* **Exercise description**
In the data below, find every line that has the string "linker", and copy it.

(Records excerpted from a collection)
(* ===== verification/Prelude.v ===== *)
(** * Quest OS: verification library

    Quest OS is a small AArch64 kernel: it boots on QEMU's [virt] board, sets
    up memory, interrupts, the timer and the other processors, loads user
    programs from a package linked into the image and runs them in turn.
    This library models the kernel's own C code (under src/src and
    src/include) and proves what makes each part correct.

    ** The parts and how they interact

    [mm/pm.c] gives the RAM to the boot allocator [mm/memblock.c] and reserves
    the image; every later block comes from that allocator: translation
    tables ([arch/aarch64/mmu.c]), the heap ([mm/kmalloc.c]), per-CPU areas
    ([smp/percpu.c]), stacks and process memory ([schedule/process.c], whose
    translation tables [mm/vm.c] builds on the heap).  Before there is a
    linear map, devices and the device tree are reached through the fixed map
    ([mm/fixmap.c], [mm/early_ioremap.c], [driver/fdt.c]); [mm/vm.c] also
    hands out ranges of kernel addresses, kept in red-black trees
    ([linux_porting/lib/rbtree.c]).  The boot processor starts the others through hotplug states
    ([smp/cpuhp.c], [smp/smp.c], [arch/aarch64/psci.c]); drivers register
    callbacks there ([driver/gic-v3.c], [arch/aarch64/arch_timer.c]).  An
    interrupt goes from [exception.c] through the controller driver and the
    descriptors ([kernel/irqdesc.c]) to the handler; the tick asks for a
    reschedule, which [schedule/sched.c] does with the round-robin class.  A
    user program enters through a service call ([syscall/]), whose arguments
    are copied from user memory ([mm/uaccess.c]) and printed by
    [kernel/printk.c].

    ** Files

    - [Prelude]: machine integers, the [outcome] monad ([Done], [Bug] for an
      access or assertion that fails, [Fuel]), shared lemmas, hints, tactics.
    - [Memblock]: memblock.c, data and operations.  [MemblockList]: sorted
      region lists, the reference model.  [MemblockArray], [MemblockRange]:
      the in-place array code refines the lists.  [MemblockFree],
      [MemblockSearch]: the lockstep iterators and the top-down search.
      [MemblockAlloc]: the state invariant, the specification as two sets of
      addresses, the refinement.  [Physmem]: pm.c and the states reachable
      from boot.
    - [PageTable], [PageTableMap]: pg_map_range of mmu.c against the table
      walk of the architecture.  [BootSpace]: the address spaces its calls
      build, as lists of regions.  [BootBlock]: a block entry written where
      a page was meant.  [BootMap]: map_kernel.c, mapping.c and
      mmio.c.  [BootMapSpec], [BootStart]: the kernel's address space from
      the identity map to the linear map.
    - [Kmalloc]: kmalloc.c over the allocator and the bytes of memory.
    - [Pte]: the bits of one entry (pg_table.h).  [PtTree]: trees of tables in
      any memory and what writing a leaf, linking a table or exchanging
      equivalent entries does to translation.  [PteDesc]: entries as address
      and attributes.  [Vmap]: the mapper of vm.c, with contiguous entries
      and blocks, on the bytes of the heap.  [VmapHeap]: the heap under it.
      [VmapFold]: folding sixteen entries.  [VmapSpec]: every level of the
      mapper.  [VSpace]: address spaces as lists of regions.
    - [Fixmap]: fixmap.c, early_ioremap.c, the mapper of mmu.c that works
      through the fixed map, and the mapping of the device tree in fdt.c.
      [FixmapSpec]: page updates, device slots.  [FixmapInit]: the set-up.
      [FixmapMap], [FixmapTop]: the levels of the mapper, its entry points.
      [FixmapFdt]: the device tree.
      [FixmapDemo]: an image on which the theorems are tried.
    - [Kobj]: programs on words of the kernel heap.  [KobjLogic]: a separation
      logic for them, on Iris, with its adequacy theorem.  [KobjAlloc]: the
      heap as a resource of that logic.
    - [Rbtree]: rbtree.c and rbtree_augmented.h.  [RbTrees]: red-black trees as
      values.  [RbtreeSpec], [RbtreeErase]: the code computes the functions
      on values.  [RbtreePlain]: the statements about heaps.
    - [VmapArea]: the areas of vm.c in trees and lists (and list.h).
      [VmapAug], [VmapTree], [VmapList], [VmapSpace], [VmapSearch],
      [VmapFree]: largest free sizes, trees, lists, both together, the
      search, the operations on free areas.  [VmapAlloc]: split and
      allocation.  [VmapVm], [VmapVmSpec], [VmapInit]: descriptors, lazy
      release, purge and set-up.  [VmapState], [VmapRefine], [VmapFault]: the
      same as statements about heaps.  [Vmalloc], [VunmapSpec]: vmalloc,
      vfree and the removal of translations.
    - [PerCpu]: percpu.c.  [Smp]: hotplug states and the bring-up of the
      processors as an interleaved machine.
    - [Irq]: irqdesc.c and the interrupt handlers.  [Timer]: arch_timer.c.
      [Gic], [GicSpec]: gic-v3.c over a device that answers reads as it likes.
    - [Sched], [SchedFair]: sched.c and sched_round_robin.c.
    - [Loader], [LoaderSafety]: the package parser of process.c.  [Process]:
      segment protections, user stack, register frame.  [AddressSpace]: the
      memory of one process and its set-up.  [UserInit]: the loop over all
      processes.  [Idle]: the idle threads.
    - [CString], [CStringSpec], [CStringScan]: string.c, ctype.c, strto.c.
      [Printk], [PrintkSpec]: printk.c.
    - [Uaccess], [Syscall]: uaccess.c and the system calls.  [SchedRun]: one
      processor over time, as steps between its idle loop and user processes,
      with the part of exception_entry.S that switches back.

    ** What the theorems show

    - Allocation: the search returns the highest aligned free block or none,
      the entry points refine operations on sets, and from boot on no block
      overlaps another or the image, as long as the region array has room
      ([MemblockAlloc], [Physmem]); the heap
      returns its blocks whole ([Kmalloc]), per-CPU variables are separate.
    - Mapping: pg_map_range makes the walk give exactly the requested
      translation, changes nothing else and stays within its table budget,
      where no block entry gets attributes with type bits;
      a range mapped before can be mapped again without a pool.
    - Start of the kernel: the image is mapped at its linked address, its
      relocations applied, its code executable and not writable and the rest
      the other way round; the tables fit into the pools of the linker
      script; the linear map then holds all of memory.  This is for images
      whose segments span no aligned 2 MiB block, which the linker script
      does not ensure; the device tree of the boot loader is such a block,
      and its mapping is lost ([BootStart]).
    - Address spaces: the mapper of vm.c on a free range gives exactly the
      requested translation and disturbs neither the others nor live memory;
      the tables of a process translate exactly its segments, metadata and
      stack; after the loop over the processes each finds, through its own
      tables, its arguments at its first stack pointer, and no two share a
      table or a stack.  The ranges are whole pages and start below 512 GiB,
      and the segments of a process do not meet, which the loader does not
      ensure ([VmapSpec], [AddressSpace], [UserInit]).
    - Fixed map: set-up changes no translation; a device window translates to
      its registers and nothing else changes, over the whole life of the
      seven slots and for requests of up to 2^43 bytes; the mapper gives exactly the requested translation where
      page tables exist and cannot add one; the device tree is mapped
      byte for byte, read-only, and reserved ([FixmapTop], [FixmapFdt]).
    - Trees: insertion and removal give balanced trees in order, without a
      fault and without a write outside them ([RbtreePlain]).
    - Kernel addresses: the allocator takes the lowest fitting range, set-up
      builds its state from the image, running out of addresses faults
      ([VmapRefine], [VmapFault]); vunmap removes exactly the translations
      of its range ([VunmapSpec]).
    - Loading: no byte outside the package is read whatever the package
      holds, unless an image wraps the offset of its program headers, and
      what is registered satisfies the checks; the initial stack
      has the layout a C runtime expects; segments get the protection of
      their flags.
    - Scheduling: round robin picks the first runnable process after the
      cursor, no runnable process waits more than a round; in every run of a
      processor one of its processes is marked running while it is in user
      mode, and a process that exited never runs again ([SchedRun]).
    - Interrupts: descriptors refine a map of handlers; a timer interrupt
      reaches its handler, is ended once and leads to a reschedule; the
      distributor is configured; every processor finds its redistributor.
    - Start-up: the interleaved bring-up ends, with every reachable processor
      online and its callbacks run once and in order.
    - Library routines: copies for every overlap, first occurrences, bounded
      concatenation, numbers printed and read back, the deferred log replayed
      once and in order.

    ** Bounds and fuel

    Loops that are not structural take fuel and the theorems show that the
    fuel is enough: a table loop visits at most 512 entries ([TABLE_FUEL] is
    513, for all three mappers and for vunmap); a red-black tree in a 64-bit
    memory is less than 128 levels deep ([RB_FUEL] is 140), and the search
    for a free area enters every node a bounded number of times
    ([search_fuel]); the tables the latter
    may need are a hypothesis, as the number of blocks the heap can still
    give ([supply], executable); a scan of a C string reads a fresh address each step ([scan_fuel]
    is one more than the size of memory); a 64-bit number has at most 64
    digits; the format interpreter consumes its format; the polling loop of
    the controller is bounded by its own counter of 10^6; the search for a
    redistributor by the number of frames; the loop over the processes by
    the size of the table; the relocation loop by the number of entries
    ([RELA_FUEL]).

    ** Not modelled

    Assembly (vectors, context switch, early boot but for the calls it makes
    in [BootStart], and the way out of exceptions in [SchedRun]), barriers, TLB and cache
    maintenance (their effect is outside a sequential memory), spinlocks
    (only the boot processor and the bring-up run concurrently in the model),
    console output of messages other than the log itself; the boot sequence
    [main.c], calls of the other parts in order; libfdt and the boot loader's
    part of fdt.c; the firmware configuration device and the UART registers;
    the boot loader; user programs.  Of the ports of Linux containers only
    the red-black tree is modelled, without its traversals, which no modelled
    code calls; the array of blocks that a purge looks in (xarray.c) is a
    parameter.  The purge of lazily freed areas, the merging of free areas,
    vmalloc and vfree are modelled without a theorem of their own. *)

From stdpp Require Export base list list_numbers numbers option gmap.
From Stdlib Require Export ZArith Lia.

* **Task solution**
      the other way round; the tables fit into the pools of the linker
      whose segments span no aligned 2 MiB block, which the linker script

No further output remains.